William Sergeant Kendall
Kendall was born in Spuyten Duyvil, New York, part of the Bronx. Kendall enrolled at the Brooklyn Art Guild when he was fourteen. He began studying at the Art Students’ League in New York at age seventeen, and at nineteen, went to Paris and was accepted into École des Beaux-Arts. Two years later he had a painting accepted at the Salon and was awarded an honorable mention.
In 1892, Kendall returned to the U.S. He took a studio in New York City and taught a women’s painting class at Cooper Union until 1895. Kendall specialized in painting children but relied on portraits for part of his income. His sitters included Helen Huntington (later Mrs. Vincent Astor) and President William Howard Taft.
His painting Alison was exhibited at the Art Institute of Chicago in 1910; it won the Potter Palmer gold medal and was bought by the Buffalo Fine Arts Academy/Albright Art Gallery. Over the years, Kendall won several other prizes including a medal at the Carnegie Institute in 1900, a medal at the Paris Universal Exposition of 1900, the Shaw Prize of the Society of American Artists in 1901, and the Shaw Fund Purchase Prize in 1903. In 1901, Kendall was elected an associate of the National Academy of Design, and in 1905 an academician of the academy.
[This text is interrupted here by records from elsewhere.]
(* ===== verification/RaftLead.v ===== *)
(** The leader's side of the refinement: proposals, requests, replies, the
    commit rule and the ticks of a logical node as steps of [Raft.nstep]. *)
From S2P Require Import Prelude Machine Types Wire Storage Timing Node Engine Consensus VoteSpec LogSpec Election EngineSpec Cluster NodeProps Raft RaftLog RaftSpec.

Section leader.
Context {S G : Type} `{LogStorageLaws S} `{RngExt G}.
Context (members : gset N) (id : NodeId) (Hmem : id ∈ members) (Hid : valid_node_id id).
Abbreviation node := (LogicalNode S G).
Abbreviation eng := (st (LogicalNode S G) halt) (only parsing).
Abbreviation q := (quorum members).
Abbreviation nsteps := (nsteps q id).
Abbreviation nstep := (nstep q id).
Abbreviation stands := (stands members id).
Abbreviation moves := (moves members id).
Abbreviation qmoves := (moves (Forall quiet)).
Abbreviation qop := (qop (S:=S) (G:=G) members id).
Abbreviation books_ok := (books_ok members id).
Implicit Types (n : node) (a : ANode) (v : LogView).

(** *** Proposals *)

Definition proposed v (command : bytes) : LogEntry := LogEntry_new (lv_last_index v + 1) (lv_term v) command.
Definition with_proposal v (command : bytes) : LogView :=
  set_log (log_insert (lv_log v) [proposed v command]) v.

Lemma propose_live command s v :
  held s v v → Forall is_byte command →
  wp (propose command)
    (λ i s', i = lv_last_index v + 1 ∧ held s' (with_proposal v command) (with_proposal v command))
    (λ _ s', leaves s' (λ vd, vd = v ∨ vd = with_proposal v command)) s.
Proof.
  intros Hh Hc. assert (leaves s (λ vd, vd = v ∨ vd = with_proposal v command)) as Hkeep.
  { eapply leaves_held; [done|by left]. }
  unfold propose. wp_steps. eapply node_reads_spec; [apply last_log_index_law, Hh| |done]; cbn beta.
  wp_steps. apply wp_lift; [|done]. intros i Hi.
  destruct (index_add (lv_last_index v) 1) as [i'|] eqn:Hadd; [|done]. injection Hi as <-.
  apply newtype_add_Ok in Hadd as [-> Hu]. wp_steps.
  eapply node_reads_spec; [apply current_term_law, Hh| |done]; cbn beta. wp_steps.
  eapply wp_mono; [eapply live_write; [done|apply append_entries_law; [apply Hh|]]|..]; cbn beta.
  - apply Forall_singleton. split_and!; [eapply vo_term, repr_ok, Hh|done|done].
  - intros _ s' Hh'. by apply wp_ret.
  - intros _ s' Hl. eapply leaves_mono; [done|]. set_solver.
Qed.

Definition appending (command : bytes) (x : nlabel) : Prop :=
  quiet x ∨ ∃ e, x = NAppend e ∧ le_data e = command.

Lemma with_proposal_log v command l : log_is v l → log_is (with_proposal v command) (l ++ [proposed v command]).
Proof.
  intros Hl. apply log_is_append; [done|]. split; [|done]. cbn. by rewrite (log_is_last Hl).
Qed.

Lemma q_weaken (P : nlabel → Prop) a n : (∀ x, quiet x → P x) → qmoves a n → moves (Forall P) a n.
Proof. intros HP Hm. eapply moves_weaken; [done|]. intros l. by apply List.Forall_impl. Qed.

(** The entry of a proposal, in the log of a leader. *)
Definition proposed_at (command : bytes) (i : LogIndex) a : Prop :=
  1 ≤ i ∧ (∃ matched, an_role a = RLeading matched) ∧
  ∃ e, an_log a !! N.to_nat (i - 1) = Some e ∧ le_data e = command ∧ le_term e = an_term a.

Lemma propose_spec command n a :
  stands n a → Forall is_byte command →
  wp (eng_propose command)
    (λ r n', ∃ l a', stands n' a' ∧ nsteps l a a' ∧ Forall (appending command) l ∧
       ∀ i, r = Ok i → proposed_at command i a')
    (λ _ n', moves (Forall (appending command)) a n') n.
Proof.
  intros Hn Hc. assert (∀ a0 n0, qmoves a0 n0 → moves (Forall (appending command)) a0 n0) as Hq.
  { intros a0 n0. apply q_weaken. by left. }
  unfold eng_propose. wp_step. apply wp_get. destruct (ln_state n) as [| | |m|] eqn:Hst.
  1-3: wp_step; eapply wp_mono; [by apply q_read_or_fatal|..]; cbn beta; [|intros _ n' Hm; by apply Hq];
    intros hint n' (l & a' & ? & ? & Hl)%Hq; apply wp_ret; exists l, a'; by split_and!.
  2: { apply wp_fail, Hq. by apply qmoves_refl. }
  destruct (stands_view _ _ _ _ Hn) as (v & Hh & Hs & Hcom); [by rewrite Hst|].
  pose proof (sn_role _ _ _ _ Hn) as Hrole. destruct a as [h l c r]. rewrite Hst in Hrole. cbn in Hrole. subst r.
  set (a := mkA h l c _) in *.
  set (a' := mkA h (l ++ [proposed v command]) c (RLeading (ld_match_index (rn_state m)))).
  destruct Hs as (Hhs & Hci & Hlog). cbn in Hhs, Hci, Hlog.
  assert (nstep (NAppend (proposed v command)) a a') as Happ.
  { apply N_append. by rewrite <-Hhs. }
  assert (Forall (appending command) [NAppend (proposed v command)]) as Hlab.
  { constructor; [|done]. right. by exists (proposed v command). }
  assert (shows (with_proposal v command) a') as Hs'.
  { split_and!; [done|done|by apply with_proposal_log]. }
  assert (∀ n', qmoves a' n' → moves (Forall (appending command)) a n') as Happended.
  { intros n' Hm. eapply moves_after; [by apply nsteps_one|]. eapply moves_weaken; [by apply Hq|].
    intros l' Hl'. by apply (Forall_app_2 _ [_] l'). }
  wp_step. unfold run_store. apply wp_zoom, wp_try. eapply wp_mono; [by apply propose_live|..]; cbn beta.
  - intros i s' [-> Hh']. unfold or_fatal. wp_step. apply wp_ret.
    assert (stands (set_store s' n) a') as Hn'.
    { apply (stands_ext _ _ (set_state (RS_Leader m) (set_store s' n))); [done|done|].
      pose proof (sn_owned _ _ _ _ Hn) as Ho. pose proof (sn_inner _ _ _ _ Hn) as Hi. rewrite Hst in Ho, Hi, Hcom.
      by apply (stands_live _ _ _ (with_proposal v command)). }
    wp_step. eapply wp_mono; [by apply q_read_spec|..]; cbn beta.
    + intros t n' (-> & _). apply wp_ret. exists [NAppend (proposed v command)], a'.
      split_and!; [done|by apply nsteps_one|done|]. intros i [= <-]. split; [lia|]. split; [by eexists|].
      exists (proposed v command). split_and!; [|done|by unfold an_term; cbn; rewrite <-Hhs].
      cbn [an_log a']. apply lookup_snoc_Some. right. split; [|done]. rewrite (log_is_last Hlog). lia.
    + intros _ n' Hm. by apply Happended.
  - intros e s' Hl. unfold or_fatal, apply_fatal. wp_steps.
    destruct Hl as (v1 & vd & Hhd & [->| ->]).
    + apply Hq. apply (qmoves_step _ _ NTau _ _ (as_down a)); [|by apply q_idle_step; [|right]|by left].
      apply stands_down; [|done]. by eapply leaves_held.
    + apply Happended.
      apply (qmoves_step _ _ NTau _ _ (as_down a')); [|by apply q_idle_step; [|right]|by left].
      apply stands_down; [|done]. by eapply leaves_held.
Qed.
Lemma propose_moves command n a :
  stands n a → Forall is_byte command →
  wp (eng_propose command) (λ _ n', moves (Forall (appending command)) a n')
    (λ _ n', moves (Forall (appending command)) a n') n.
Proof.
  intros Hn Hc. eapply wp_mono; [by apply propose_spec| |auto]; cbn beta.
  intros r n' (l & a' & ? & ? & ? & _). by exists l, a'.
Qed.

(** *** Requests *)

(** The request built from the leader's log for the anchor [pi]. *)
Definition request_from (l : list LogEntry) (params : ReplicationRoundParams) (pi : nat) : AppendEntriesRequest :=
  AppendEntriesRequest_new (rp_term params) (rp_node_id params) (N.of_nat pi) (anchor_term l pi) (drop pi l)
    (rp_last_committed params).

Lemma next_index_positive l p : next_positive l → 1 ≤ next_index_of l p.
Proof. intros Hp. unfold next_index_of. destruct (ld_next_index l !! p) as [i|] eqn:Hi; [by apply (Hp p)|done]. Qed.

Lemma build_request_spec p params n a m :
  stands n a → ln_state n = RS_Leader m →
  wp (build_append_entries_request p (rp_term params) (rp_node_id params) (rp_last_committed params))
    (λ r n', n' = n ∧ ∃ pi, r = Ok (request_from (an_log a) params pi) ∧ U64 (N.of_nat pi))
    (λ _ n', qmoves a n') n.
Proof.
  intros Hn Hst. destruct (stands_view _ _ _ _ Hn) as (v & Hh & (_ & _ & Hlog) & _); [by rewrite Hst|].
  pose proof (sn_inner _ _ _ _ Hn) as Hi. rewrite Hst in Hi. destruct Hi as (_ & Hpos & Hfit).
  specialize (Hfit p). apply (next_index_positive _ p) in Hpos.
  unfold build_append_entries_request. wp_steps. rewrite Hst.
  set (next := next_index_of (rn_state m) p) in *.
  eapply wp_mono; [by apply q_read_spec| |done]; cbn beta. intros last n' (-> & Hlast & _).
  apply (node_read_Ok _ (lv_last_index v)) in Hlast as ->; [|apply last_log_index_law, Hh].
  assert (index_sub next 1 = Ok (next - 1)) as ->.
  { unfold index_sub, checked_sub. by destruct (N.leb_spec 1 next); [|lia]. }
  wp_step. eapply wp_mono; [by apply q_read_spec| |done]; cbn beta. intros pt n' (-> & Hpt & _).
  assert (next = N.of_nat (N.to_nat (next - 1)) + 1) as Hnext by lia.
  apply (get_term_at_view _ _ _ _ (proj1 Hh)) in Hpt as ->; [|unfold U64 in *; lia].
  wp_step. eapply wp_mono; [by apply q_read_spec| |done]; cbn beta. intros es n' (-> & Hes & _).
  pose proof (repr_ok _ _ (proj1 Hh)) as Hok.
  apply (node_read_Ok _ (lv_range v next (lv_last_index v))) in Hes as ->;
    [|apply read_entries_law; [apply Hh|done|by apply lv_last_index_U64|lia]].
  apply wp_ret. split; [done|]. exists (N.to_nat (next - 1)). split; [|unfold U64 in *; lia].
  unfold request_from. rewrite Hnext at 3. rewrite (log_is_range Hlog) by done.
  replace (next - 1) with (N.of_nat (N.to_nat (next - 1))) at 1 2 by lia.
  by rewrite (log_is_term_at Hlog).
Qed.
In 1910 the Kendalls moved to Newport, Rhode Island, where they bought Marin Cottage to have a more isolated home and studio. In 1913, Kendall began teaching at Yale University, becoming head of the department of fine arts. He resigned in 1922 and moved to an isolated, mountainous area near Hot Springs, Virginia. He continued to exhibit, turning to classical subjects, usually adult nudes, and remained an active painter until his death.
Kendall was a member of the National Institute of Arts and Letters, and of the U.S. Commission of Fine Arts from 1920 to 1921. His papers from 1900 to 1936 are housed at the Smithsonian Archives of American Art. Although mainly a painter, Kendall also modeled and carved sculptures throughout his career. His work is in the collection of the Metropolitan Museum of Art, the Pennsylvania Academy of the Fine Arts, the Museum of Fine Arts, Boston and the Baltimore Museum of Art.
His home at Hot Springs, Garth Newel, was added to the National Register of Historic Places in 2013. It is home to the Garth Newel Music Center.